[TASK STATEMENT]
Print nothing but the lines below starting at the line that holds "- reflexivity." and ending at the line that holds "change (Run container", including both, each exactly as written.

Records from a collection
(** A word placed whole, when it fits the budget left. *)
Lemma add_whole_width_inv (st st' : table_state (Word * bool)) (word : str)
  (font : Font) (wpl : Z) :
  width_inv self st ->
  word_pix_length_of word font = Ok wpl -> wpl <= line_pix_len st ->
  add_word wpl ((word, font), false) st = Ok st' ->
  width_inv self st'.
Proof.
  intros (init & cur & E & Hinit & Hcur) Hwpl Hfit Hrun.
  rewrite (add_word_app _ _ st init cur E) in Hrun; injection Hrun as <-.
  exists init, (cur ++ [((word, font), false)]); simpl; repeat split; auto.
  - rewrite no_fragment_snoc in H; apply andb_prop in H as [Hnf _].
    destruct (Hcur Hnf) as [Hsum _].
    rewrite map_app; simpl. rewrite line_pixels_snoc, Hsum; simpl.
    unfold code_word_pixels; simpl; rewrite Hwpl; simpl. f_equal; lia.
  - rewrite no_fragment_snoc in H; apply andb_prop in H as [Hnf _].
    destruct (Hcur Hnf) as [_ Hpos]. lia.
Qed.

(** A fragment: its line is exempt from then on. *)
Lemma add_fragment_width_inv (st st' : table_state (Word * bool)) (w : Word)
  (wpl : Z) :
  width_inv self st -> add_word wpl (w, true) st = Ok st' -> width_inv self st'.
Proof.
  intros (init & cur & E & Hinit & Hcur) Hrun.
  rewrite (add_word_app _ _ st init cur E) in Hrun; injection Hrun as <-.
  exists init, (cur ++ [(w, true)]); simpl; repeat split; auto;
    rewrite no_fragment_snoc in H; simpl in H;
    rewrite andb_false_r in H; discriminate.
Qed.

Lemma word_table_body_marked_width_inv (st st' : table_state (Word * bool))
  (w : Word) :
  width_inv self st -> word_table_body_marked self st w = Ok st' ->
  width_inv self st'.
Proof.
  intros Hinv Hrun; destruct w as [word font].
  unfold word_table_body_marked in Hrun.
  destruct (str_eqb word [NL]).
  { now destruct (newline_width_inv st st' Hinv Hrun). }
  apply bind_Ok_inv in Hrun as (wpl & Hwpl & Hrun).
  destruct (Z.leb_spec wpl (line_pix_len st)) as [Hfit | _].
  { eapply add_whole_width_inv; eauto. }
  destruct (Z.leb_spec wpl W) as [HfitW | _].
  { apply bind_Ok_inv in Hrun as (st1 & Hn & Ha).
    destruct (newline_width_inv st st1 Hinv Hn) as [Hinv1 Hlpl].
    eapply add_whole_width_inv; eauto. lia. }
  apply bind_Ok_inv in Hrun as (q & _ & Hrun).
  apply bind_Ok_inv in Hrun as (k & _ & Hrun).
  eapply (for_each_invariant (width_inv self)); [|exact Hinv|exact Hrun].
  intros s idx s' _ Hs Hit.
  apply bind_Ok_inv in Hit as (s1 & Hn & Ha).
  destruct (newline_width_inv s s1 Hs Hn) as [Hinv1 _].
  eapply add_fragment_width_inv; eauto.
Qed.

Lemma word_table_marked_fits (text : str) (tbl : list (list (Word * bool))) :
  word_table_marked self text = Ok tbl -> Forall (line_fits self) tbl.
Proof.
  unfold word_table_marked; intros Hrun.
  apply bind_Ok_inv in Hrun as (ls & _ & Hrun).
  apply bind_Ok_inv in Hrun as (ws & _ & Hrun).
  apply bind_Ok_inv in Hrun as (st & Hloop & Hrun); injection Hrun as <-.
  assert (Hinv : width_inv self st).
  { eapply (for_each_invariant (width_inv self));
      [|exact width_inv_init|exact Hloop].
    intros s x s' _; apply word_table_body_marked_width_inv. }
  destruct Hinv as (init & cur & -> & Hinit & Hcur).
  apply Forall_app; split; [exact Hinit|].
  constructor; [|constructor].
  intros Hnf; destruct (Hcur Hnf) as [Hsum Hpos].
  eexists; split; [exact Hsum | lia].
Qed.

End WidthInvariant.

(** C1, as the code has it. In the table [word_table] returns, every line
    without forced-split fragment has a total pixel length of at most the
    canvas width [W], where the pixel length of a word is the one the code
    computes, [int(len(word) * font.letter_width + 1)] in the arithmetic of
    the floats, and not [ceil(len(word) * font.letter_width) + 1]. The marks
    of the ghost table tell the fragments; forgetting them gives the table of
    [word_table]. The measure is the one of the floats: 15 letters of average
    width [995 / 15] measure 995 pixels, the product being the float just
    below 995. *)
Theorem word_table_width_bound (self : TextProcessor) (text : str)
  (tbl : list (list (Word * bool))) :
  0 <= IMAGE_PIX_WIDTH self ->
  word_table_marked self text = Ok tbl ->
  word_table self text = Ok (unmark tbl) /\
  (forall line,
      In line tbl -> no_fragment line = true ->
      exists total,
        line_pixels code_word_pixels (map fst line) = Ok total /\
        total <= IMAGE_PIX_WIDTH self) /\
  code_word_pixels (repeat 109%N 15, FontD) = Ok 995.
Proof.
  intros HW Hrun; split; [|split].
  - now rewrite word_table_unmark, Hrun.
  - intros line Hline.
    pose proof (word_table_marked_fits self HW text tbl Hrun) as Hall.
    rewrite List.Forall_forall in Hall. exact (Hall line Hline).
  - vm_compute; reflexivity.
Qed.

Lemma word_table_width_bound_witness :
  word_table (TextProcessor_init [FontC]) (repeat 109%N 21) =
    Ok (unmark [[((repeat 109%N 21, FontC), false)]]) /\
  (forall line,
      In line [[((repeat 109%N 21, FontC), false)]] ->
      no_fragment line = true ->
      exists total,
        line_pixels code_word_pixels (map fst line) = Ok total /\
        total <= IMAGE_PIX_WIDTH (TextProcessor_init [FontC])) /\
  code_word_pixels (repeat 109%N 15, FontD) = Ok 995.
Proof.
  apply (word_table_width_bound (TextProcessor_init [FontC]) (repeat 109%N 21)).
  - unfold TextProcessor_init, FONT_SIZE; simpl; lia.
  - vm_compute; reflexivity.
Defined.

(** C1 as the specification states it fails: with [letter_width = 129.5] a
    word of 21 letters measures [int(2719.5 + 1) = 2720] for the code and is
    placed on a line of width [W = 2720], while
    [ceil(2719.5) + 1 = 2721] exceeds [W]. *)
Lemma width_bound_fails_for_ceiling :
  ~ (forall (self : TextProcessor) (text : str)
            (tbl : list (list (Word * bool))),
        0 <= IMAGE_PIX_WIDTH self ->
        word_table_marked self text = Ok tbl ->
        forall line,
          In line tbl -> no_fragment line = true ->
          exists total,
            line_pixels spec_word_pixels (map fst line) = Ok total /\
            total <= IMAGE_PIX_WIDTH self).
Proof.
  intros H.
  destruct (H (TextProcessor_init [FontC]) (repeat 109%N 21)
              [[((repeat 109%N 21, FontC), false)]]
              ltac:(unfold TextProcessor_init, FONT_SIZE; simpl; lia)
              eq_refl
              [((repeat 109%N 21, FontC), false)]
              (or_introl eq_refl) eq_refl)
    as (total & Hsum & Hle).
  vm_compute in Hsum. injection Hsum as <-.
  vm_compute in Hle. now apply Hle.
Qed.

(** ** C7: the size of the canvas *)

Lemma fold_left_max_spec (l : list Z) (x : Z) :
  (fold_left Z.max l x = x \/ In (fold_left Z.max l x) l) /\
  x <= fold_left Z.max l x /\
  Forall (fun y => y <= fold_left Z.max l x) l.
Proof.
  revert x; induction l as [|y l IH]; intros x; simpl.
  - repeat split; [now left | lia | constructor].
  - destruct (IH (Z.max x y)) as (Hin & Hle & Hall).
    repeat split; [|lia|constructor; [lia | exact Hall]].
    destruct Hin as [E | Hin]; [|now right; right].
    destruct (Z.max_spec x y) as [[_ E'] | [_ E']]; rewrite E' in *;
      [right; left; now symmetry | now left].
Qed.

* * *

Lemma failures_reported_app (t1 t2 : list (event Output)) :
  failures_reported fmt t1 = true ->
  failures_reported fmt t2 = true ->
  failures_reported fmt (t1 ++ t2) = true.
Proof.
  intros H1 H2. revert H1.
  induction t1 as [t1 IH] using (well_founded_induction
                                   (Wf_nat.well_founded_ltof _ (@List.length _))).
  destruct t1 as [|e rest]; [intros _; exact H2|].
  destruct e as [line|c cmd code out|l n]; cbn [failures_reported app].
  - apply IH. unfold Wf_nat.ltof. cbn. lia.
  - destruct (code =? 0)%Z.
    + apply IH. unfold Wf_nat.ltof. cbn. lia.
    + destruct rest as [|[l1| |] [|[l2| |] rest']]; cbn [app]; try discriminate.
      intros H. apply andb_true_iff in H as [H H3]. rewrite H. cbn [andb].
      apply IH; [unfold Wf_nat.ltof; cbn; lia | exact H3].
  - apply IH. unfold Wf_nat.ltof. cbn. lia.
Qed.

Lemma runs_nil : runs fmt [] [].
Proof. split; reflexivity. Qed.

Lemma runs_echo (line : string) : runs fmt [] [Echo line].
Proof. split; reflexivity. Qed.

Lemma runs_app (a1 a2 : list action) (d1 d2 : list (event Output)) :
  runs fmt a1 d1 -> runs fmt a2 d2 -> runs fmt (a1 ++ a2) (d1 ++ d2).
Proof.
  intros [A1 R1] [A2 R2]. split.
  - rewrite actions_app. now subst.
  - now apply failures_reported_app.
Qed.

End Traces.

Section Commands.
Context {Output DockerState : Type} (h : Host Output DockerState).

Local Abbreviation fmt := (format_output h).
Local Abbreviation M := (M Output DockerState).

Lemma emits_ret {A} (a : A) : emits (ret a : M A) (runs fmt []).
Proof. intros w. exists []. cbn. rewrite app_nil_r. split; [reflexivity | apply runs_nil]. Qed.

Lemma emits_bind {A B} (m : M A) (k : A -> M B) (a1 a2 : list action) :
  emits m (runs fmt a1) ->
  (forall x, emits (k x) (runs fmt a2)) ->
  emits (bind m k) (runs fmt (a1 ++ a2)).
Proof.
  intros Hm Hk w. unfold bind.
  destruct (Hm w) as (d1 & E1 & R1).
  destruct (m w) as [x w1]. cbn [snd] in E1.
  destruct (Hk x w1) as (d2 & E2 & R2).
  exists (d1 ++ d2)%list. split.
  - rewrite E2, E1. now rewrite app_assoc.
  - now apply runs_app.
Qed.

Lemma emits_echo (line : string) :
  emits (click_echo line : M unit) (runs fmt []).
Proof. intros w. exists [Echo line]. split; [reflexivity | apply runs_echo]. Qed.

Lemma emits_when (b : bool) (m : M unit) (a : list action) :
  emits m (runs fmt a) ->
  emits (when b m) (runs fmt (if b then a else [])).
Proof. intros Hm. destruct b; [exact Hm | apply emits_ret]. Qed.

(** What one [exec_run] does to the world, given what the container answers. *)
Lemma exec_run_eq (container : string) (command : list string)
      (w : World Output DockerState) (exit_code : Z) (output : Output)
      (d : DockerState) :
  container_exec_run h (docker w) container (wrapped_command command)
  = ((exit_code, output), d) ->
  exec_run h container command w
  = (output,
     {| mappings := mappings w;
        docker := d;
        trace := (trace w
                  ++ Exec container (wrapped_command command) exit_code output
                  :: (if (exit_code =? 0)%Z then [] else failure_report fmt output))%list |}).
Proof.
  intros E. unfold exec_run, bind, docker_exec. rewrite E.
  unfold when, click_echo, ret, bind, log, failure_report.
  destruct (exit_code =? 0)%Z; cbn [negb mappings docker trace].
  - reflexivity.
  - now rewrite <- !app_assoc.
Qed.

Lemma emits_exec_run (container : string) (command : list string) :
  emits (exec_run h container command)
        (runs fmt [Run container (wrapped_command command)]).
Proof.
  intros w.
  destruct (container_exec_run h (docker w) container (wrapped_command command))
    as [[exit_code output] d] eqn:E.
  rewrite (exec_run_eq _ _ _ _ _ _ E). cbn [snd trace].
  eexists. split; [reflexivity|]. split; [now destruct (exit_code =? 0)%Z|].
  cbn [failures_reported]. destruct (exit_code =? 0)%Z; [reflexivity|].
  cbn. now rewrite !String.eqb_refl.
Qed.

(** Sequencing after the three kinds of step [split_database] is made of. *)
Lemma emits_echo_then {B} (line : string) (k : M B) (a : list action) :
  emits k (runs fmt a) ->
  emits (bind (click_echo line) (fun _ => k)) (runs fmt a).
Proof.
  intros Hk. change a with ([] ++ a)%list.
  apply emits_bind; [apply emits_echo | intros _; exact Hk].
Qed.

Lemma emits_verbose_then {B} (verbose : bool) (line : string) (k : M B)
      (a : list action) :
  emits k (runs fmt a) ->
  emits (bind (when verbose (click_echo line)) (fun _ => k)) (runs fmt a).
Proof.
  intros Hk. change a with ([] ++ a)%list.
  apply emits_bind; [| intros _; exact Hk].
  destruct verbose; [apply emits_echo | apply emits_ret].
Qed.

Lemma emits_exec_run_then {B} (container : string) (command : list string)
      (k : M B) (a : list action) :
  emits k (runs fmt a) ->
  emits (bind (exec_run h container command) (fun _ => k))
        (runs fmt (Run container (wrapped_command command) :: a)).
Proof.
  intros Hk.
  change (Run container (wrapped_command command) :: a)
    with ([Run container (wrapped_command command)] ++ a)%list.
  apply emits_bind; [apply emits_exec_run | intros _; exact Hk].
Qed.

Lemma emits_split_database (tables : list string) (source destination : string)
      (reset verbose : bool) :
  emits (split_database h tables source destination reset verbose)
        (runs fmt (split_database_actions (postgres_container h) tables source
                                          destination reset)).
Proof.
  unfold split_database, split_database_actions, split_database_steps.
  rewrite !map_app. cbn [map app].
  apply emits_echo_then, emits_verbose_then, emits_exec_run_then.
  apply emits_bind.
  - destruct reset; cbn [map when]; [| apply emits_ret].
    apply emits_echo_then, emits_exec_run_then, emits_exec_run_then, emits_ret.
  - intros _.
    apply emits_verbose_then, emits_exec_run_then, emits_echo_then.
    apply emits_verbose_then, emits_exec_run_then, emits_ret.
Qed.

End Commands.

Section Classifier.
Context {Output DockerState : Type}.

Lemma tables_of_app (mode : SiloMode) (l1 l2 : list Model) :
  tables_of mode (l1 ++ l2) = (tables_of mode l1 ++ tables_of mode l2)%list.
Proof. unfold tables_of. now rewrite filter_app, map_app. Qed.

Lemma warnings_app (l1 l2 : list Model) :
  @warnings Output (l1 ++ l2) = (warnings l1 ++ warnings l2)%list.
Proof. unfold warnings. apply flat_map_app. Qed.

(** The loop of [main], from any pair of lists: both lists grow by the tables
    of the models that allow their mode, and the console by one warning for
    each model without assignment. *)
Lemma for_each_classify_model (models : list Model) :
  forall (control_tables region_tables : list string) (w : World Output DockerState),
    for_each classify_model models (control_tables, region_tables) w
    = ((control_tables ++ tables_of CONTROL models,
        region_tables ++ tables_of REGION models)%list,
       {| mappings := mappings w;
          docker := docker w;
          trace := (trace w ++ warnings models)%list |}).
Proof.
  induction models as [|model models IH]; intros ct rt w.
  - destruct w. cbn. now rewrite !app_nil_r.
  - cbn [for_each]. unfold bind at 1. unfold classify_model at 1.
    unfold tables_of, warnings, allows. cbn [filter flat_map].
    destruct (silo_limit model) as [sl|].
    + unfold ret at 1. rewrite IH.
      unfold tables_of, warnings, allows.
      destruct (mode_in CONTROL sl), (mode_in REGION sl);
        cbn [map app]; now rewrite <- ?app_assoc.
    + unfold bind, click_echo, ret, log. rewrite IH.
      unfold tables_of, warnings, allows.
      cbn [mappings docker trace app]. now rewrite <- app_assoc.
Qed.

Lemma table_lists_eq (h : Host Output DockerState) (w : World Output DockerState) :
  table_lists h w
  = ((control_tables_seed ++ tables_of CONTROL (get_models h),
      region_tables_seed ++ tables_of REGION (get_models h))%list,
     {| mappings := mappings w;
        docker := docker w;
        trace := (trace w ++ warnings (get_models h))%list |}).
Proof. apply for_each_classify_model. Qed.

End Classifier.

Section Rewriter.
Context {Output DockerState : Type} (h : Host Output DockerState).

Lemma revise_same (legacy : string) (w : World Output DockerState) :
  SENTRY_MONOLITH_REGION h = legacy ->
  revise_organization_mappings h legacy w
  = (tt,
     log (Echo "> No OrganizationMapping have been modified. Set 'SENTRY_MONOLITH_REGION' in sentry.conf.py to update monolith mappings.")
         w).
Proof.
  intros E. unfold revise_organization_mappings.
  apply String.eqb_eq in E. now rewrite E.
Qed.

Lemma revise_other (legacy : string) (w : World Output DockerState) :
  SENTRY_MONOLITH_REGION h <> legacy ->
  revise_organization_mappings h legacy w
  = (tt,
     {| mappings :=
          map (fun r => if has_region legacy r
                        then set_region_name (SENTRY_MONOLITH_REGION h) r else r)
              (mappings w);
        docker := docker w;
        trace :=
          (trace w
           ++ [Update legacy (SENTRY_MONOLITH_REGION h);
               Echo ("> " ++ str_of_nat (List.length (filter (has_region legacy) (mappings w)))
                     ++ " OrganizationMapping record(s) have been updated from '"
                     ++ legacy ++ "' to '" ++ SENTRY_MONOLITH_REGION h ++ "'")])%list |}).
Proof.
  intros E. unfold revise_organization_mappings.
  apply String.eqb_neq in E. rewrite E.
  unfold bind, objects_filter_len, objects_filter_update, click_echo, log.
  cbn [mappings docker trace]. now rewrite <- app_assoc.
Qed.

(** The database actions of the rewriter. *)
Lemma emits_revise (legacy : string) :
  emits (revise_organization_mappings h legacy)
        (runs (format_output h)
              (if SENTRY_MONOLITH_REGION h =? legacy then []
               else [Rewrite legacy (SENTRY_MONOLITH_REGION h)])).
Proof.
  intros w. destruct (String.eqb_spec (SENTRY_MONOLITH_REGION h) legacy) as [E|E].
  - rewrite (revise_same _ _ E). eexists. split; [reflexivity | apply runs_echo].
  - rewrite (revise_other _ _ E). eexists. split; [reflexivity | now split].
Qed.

[WRITTEN RESPONSE]
  - reflexivity.
  - now rewrite <- !app_assoc.
Qed.

Lemma emits_exec_run (container : string) (command : list string) :
  emits (exec_run h container command)
        (runs fmt [Run container (wrapped_command command)]).
Proof.
  intros w.
  destruct (container_exec_run h (docker w) container (wrapped_command command))
    as [[exit_code output] d] eqn:E.
  rewrite (exec_run_eq _ _ _ _ _ _ E). cbn [snd trace].
  eexists. split; [reflexivity|]. split; [now destruct (exit_code =? 0)%Z|].
  cbn [failures_reported]. destruct (exit_code =? 0)%Z; [reflexivity|].
  cbn. now rewrite !String.eqb_refl.
Qed.

(** Sequencing after the three kinds of step [split_database] is made of. *)
Lemma emits_echo_then {B} (line : string) (k : M B) (a : list action) :
  emits k (runs fmt a) ->
  emits (bind (click_echo line) (fun _ => k)) (runs fmt a).
Proof.
  intros Hk. change a with ([] ++ a)%list.
  apply emits_bind; [apply emits_echo | intros _; exact Hk].
Qed.

Lemma emits_verbose_then {B} (verbose : bool) (line : string) (k : M B)
      (a : list action) :
  emits k (runs fmt a) ->
  emits (bind (when verbose (click_echo line)) (fun _ => k)) (runs fmt a).
Proof.
  intros Hk. change a with ([] ++ a)%list.
  apply emits_bind; [| intros _; exact Hk].
  destruct verbose; [apply emits_echo | apply emits_ret].
Qed.

Lemma emits_exec_run_then {B} (container : string) (command : list string)
      (k : M B) (a : list action) :
  emits k (runs fmt a) ->
  emits (bind (exec_run h container command) (fun _ => k))
        (runs fmt (Run container (wrapped_command command) :: a)).
Proof.
  intros Hk.
  change (Run container (wrapped_command command) :: a)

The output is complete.